# [Input]
================
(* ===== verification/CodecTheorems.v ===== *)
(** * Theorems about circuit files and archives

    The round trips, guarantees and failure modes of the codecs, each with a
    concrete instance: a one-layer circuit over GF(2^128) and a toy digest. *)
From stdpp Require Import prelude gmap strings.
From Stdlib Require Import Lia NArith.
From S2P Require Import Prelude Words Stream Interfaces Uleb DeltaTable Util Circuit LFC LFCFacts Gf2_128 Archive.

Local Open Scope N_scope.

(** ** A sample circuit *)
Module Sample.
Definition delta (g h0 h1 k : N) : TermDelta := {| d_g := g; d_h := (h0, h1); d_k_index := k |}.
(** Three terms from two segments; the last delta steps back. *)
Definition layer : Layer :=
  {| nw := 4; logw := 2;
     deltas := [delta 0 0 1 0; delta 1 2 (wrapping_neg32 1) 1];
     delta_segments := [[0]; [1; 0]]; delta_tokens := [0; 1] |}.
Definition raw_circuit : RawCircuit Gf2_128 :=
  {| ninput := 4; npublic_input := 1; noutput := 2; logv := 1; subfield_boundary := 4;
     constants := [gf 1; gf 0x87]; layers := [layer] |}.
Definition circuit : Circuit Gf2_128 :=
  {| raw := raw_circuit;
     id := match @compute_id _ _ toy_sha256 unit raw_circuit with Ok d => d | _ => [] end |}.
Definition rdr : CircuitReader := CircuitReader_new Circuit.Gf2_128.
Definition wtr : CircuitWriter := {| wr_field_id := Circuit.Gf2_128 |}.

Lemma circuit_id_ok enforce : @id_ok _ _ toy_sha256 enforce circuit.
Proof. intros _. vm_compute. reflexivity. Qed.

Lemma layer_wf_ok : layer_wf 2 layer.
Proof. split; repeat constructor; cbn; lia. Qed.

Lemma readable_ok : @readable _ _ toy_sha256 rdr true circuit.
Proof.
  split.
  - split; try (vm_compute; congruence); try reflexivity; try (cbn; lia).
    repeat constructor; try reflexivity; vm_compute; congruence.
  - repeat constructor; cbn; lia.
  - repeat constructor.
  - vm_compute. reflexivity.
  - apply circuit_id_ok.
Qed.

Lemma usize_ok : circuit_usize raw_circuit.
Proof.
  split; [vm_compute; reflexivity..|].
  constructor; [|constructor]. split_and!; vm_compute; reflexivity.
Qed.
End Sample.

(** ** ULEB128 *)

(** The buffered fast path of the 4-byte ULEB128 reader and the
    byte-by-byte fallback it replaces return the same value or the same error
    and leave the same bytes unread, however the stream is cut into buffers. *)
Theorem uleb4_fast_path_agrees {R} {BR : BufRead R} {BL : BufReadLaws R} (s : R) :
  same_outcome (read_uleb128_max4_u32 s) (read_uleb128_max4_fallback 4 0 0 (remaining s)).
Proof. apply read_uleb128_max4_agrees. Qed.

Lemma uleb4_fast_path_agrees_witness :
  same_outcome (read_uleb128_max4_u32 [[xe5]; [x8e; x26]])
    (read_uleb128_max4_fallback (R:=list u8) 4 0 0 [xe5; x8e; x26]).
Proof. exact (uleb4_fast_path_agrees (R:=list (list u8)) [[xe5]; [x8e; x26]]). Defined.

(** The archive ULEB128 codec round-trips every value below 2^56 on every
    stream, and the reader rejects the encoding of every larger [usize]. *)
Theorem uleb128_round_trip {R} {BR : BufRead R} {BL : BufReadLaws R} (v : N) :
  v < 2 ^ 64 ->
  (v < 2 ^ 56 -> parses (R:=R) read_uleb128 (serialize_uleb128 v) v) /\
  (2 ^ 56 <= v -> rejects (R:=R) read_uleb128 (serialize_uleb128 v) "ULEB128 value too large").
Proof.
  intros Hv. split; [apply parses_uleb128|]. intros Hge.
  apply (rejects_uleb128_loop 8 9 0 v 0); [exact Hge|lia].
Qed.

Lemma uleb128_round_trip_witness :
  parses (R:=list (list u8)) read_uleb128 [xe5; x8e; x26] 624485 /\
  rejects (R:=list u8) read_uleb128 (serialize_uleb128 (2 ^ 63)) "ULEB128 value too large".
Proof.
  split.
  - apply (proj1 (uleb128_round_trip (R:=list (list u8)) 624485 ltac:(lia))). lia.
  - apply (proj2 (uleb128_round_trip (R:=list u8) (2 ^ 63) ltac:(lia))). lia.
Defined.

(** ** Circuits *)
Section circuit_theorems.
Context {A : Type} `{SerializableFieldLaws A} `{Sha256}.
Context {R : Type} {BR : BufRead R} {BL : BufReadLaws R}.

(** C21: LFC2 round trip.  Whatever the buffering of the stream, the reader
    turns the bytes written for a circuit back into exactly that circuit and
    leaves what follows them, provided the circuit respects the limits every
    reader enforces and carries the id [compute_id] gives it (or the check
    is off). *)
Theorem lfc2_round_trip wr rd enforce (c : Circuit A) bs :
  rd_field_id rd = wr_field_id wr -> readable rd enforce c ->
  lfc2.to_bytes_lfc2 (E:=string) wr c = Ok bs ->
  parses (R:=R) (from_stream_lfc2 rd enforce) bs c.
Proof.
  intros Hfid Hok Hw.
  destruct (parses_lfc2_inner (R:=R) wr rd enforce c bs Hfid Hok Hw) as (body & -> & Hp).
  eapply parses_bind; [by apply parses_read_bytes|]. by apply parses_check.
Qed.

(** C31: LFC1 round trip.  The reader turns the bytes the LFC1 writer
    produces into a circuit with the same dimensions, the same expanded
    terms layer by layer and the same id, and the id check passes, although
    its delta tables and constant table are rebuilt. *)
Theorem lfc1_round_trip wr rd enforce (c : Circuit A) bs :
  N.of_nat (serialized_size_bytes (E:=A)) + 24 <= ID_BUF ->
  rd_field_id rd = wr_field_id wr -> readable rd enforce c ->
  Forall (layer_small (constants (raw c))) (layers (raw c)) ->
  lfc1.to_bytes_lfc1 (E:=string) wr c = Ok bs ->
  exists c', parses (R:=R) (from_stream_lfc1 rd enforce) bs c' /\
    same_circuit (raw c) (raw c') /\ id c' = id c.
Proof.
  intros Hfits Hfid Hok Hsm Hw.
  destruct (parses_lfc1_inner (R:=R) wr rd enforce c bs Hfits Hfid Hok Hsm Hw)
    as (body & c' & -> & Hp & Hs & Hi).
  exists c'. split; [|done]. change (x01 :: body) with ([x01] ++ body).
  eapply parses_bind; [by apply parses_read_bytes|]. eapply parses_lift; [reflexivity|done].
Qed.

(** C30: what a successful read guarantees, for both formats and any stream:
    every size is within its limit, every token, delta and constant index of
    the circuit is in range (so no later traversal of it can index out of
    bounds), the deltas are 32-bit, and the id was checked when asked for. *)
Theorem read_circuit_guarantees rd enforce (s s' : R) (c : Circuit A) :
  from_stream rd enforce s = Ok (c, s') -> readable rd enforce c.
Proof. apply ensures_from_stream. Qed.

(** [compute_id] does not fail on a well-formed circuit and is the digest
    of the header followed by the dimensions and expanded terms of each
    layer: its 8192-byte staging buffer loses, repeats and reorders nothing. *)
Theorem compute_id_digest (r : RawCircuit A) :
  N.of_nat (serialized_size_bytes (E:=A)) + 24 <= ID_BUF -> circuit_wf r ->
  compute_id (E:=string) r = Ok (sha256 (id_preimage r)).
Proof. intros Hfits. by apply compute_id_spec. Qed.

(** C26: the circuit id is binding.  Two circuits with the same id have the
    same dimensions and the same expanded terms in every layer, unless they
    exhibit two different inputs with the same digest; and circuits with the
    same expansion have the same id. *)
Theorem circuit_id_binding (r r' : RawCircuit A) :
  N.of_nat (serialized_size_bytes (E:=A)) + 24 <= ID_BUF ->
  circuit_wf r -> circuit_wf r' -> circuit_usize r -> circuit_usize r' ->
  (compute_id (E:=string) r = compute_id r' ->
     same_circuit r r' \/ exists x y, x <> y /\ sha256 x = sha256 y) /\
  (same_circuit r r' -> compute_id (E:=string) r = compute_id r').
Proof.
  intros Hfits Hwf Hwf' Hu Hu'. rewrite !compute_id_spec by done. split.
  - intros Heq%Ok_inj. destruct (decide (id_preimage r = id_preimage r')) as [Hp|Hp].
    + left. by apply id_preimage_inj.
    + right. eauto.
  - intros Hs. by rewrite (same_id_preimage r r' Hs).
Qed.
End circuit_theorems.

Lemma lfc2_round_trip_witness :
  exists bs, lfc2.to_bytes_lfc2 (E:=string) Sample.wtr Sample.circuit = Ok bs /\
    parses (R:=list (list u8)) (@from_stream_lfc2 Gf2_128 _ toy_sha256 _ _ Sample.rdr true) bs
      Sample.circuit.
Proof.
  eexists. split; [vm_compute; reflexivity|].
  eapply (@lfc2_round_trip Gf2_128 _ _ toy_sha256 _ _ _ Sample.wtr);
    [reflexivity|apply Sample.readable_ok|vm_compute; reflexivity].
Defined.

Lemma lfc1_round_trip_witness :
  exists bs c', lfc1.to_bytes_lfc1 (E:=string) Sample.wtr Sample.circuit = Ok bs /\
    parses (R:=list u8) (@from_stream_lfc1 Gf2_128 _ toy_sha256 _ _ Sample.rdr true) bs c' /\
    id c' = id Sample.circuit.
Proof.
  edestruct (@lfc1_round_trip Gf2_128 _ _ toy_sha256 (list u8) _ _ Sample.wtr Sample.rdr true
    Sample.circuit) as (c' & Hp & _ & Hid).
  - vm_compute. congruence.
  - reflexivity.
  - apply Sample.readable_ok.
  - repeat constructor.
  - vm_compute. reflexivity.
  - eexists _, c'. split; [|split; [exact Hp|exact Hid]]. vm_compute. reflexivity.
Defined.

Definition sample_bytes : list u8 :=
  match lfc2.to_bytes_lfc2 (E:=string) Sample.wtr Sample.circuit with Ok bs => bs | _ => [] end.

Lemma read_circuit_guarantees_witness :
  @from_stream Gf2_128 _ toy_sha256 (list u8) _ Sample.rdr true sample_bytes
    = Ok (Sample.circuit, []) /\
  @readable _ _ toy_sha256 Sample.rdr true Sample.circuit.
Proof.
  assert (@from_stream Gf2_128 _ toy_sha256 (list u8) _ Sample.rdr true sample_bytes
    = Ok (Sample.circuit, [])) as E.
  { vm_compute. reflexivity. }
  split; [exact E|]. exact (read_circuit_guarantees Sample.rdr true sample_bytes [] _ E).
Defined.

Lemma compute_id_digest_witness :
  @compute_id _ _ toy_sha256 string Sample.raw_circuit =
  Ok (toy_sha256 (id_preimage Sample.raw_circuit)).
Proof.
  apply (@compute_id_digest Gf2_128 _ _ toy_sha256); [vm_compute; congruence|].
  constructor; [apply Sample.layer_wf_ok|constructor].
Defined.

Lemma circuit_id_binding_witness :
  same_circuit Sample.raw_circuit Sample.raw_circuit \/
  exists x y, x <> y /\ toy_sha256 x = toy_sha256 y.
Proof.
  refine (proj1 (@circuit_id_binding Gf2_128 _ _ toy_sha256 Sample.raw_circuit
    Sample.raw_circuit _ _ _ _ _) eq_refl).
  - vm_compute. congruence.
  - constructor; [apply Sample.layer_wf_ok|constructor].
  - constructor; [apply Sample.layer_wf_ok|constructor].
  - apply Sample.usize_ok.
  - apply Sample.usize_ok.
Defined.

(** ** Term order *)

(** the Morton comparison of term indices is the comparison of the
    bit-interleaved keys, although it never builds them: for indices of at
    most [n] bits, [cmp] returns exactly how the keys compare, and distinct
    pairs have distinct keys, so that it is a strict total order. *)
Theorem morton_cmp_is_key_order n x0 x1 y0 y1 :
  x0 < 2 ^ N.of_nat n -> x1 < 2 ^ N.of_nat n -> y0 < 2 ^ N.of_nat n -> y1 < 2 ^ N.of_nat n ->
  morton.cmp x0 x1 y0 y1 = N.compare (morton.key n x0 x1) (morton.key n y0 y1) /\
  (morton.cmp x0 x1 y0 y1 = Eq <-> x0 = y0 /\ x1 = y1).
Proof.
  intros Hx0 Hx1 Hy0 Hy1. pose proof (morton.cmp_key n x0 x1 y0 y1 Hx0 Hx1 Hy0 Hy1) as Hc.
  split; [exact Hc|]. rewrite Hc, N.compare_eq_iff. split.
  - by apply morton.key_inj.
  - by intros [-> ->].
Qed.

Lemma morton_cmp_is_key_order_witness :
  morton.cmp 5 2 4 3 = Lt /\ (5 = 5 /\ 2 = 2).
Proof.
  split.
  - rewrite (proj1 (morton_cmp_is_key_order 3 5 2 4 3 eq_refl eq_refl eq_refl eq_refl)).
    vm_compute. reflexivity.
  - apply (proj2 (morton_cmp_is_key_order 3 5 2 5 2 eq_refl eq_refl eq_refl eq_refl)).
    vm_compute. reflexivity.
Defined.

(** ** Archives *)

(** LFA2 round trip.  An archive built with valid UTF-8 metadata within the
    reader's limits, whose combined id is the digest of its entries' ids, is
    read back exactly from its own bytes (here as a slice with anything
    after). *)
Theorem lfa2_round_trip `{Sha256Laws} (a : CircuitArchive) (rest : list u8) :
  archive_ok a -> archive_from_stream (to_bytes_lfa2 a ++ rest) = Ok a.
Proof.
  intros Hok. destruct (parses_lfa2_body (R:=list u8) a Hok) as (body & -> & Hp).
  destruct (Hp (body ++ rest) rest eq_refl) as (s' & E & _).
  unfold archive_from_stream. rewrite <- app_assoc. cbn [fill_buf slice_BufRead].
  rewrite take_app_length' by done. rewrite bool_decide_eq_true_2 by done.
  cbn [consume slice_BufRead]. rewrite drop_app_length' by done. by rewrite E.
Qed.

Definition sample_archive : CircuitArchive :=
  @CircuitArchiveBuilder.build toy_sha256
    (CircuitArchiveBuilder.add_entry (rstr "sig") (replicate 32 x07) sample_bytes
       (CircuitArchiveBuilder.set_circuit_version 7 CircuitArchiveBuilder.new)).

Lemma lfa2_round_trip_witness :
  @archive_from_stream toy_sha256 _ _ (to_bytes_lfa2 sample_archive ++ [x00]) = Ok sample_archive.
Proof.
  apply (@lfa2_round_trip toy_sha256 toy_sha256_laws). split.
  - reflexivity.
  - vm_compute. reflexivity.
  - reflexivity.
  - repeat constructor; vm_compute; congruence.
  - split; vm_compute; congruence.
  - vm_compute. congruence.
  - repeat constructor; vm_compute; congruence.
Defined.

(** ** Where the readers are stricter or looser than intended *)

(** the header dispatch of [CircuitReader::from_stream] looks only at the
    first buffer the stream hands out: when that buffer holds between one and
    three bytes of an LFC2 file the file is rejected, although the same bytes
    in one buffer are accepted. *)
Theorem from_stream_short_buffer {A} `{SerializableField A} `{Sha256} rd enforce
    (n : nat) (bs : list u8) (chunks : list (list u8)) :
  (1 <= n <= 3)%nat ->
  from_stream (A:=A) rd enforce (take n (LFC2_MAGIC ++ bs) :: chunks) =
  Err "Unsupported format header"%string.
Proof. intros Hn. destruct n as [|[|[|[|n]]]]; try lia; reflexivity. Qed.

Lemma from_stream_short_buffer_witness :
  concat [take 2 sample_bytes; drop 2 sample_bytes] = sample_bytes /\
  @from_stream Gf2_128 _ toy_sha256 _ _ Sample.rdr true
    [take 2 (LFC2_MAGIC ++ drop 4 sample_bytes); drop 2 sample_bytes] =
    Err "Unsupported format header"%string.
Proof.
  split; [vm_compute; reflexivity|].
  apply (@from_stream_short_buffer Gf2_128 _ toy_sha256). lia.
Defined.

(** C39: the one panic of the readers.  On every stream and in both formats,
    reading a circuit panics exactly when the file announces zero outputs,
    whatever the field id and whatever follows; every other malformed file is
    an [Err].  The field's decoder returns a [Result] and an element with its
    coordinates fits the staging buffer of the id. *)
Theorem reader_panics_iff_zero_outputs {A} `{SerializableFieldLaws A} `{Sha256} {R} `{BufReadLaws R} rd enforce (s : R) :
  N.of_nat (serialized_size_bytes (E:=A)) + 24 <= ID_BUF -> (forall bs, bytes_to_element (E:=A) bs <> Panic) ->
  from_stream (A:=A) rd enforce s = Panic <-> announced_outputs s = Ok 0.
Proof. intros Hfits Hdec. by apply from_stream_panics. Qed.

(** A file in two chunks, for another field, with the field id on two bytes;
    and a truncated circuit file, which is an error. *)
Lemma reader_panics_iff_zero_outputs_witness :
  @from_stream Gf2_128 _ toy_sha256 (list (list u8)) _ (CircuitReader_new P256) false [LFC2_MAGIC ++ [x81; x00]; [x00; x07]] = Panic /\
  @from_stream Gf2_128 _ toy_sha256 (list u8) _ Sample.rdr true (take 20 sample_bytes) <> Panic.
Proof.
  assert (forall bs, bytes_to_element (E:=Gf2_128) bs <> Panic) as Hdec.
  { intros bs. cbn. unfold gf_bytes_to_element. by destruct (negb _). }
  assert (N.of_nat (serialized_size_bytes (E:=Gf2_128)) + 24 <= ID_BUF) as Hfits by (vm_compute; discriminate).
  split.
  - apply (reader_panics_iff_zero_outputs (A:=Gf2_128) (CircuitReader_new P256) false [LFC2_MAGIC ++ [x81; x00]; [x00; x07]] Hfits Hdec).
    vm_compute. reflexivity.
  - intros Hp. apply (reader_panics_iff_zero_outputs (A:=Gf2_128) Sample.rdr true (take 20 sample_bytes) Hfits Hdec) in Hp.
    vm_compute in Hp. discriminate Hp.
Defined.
================
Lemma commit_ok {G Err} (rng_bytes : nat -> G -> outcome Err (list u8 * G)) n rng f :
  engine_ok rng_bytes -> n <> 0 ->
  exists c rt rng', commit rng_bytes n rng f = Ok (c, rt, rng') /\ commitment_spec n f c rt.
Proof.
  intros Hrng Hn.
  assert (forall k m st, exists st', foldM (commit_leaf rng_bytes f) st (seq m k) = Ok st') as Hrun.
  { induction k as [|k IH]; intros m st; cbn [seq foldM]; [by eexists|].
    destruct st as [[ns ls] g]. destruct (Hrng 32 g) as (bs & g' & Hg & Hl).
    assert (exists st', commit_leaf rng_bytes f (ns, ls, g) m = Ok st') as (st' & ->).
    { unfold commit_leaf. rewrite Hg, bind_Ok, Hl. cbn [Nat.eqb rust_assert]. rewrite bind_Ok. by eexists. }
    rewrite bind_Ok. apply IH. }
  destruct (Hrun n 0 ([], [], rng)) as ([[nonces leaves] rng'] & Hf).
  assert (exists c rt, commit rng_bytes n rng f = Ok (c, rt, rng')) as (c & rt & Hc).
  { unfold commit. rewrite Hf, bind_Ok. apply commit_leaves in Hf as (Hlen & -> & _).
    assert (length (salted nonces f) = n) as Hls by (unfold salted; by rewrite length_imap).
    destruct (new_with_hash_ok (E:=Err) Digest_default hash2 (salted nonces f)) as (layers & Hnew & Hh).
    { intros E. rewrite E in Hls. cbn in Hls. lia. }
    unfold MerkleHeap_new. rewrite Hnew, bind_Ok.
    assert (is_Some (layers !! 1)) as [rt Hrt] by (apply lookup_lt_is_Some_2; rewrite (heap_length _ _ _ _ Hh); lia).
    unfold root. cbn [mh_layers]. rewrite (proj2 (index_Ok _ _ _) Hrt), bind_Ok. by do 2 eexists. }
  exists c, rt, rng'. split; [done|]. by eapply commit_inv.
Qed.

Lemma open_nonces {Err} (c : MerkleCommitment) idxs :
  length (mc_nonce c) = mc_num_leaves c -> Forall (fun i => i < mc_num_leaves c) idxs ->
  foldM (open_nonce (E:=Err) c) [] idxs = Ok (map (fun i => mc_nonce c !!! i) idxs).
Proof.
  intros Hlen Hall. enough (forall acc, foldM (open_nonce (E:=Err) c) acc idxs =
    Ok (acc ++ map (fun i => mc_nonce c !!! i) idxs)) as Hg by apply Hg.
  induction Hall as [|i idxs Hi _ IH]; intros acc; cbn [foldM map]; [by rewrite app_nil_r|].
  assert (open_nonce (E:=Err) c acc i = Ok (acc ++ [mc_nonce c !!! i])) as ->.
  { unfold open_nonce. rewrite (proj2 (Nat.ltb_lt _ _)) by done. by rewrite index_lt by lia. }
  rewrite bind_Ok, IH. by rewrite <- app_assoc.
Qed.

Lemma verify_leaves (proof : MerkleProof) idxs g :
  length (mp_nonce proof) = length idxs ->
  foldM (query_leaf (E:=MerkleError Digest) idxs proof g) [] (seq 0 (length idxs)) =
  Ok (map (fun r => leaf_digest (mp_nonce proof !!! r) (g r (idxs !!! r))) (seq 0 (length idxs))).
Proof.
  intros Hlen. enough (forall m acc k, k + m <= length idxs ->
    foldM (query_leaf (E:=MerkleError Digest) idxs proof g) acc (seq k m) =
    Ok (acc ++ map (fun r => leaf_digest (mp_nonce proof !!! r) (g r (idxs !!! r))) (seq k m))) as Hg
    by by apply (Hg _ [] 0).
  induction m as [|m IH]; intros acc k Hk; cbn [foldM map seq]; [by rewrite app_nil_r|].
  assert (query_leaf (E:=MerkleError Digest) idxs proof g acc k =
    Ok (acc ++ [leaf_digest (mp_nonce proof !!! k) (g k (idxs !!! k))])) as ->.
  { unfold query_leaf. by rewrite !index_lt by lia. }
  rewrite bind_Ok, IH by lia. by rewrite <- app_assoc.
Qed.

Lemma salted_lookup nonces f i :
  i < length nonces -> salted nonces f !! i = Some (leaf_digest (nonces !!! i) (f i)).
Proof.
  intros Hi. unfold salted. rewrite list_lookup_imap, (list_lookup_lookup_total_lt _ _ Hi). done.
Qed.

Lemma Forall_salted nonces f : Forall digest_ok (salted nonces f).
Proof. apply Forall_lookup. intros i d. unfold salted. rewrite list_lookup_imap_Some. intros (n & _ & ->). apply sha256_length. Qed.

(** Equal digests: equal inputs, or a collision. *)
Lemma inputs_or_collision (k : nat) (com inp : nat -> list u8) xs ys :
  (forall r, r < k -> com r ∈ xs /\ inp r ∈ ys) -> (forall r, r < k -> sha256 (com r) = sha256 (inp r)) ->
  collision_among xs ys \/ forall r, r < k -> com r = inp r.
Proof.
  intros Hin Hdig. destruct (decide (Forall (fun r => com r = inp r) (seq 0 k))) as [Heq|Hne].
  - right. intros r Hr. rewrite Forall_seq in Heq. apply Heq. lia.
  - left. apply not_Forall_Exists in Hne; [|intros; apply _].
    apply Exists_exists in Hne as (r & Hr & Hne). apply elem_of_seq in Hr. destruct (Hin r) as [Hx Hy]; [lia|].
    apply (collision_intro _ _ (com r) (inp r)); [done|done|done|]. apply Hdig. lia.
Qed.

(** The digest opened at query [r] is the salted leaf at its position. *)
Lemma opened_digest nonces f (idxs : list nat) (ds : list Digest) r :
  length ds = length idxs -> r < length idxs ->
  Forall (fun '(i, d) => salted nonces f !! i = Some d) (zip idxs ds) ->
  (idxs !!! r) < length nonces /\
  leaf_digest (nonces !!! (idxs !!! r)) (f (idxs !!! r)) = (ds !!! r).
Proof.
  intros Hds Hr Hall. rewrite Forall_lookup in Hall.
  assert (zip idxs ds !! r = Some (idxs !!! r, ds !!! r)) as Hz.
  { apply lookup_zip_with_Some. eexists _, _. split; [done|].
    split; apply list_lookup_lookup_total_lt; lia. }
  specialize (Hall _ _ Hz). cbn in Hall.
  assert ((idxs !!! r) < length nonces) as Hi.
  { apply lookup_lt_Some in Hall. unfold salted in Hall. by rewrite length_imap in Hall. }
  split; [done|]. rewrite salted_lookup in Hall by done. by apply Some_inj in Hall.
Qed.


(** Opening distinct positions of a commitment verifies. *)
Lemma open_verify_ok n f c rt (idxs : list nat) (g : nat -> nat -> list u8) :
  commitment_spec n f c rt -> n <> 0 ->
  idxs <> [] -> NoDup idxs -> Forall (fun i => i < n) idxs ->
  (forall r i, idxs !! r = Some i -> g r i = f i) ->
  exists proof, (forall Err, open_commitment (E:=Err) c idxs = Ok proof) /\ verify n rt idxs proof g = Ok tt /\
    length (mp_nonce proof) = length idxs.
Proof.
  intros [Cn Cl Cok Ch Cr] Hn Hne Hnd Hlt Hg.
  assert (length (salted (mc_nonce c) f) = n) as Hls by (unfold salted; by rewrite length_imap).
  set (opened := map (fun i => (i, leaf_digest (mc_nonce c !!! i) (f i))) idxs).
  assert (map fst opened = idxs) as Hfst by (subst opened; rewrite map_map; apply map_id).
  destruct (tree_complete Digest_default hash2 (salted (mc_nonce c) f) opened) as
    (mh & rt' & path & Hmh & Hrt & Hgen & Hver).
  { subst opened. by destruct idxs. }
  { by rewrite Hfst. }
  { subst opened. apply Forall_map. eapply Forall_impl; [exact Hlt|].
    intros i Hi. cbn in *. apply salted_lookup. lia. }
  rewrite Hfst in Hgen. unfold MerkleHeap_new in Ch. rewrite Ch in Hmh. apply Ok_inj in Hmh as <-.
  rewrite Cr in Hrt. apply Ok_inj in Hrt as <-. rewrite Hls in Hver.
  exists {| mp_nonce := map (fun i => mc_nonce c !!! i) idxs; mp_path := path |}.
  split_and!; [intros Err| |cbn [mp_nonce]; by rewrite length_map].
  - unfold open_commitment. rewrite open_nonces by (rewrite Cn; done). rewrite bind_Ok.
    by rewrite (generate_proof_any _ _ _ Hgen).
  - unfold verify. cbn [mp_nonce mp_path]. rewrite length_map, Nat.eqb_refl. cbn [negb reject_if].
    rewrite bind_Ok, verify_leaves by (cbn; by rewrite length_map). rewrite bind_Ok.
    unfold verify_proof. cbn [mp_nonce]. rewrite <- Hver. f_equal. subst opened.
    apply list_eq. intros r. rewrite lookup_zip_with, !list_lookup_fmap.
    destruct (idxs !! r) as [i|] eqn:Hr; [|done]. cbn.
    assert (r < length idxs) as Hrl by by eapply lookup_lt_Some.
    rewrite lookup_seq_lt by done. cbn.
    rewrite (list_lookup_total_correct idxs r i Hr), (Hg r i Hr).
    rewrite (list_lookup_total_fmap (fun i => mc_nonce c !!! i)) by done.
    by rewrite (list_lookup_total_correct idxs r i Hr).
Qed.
================
# [Problem to work on]
Would you output, from the records above, exactly the run of lines that starts at the line containing "(* ===== verification/CodecTheorems.v" and ends at the line containing "Definition layer : Layer", and only that run?

# [Response below]
(* ===== verification/CodecTheorems.v ===== *)
(** * Theorems about circuit files and archives

    The round trips, guarantees and failure modes of the codecs, each with a
    concrete instance: a one-layer circuit over GF(2^128) and a toy digest. *)
From stdpp Require Import prelude gmap strings.
From Stdlib Require Import Lia NArith.
From S2P Require Import Prelude Words Stream Interfaces Uleb DeltaTable Util Circuit LFC LFCFacts Gf2_128 Archive.

Local Open Scope N_scope.

(** ** A sample circuit *)
Module Sample.
Definition delta (g h0 h1 k : N) : TermDelta := {| d_g := g; d_h := (h0, h1); d_k_index := k |}.
(** Three terms from two segments; the last delta steps back. *)
Definition layer : Layer :=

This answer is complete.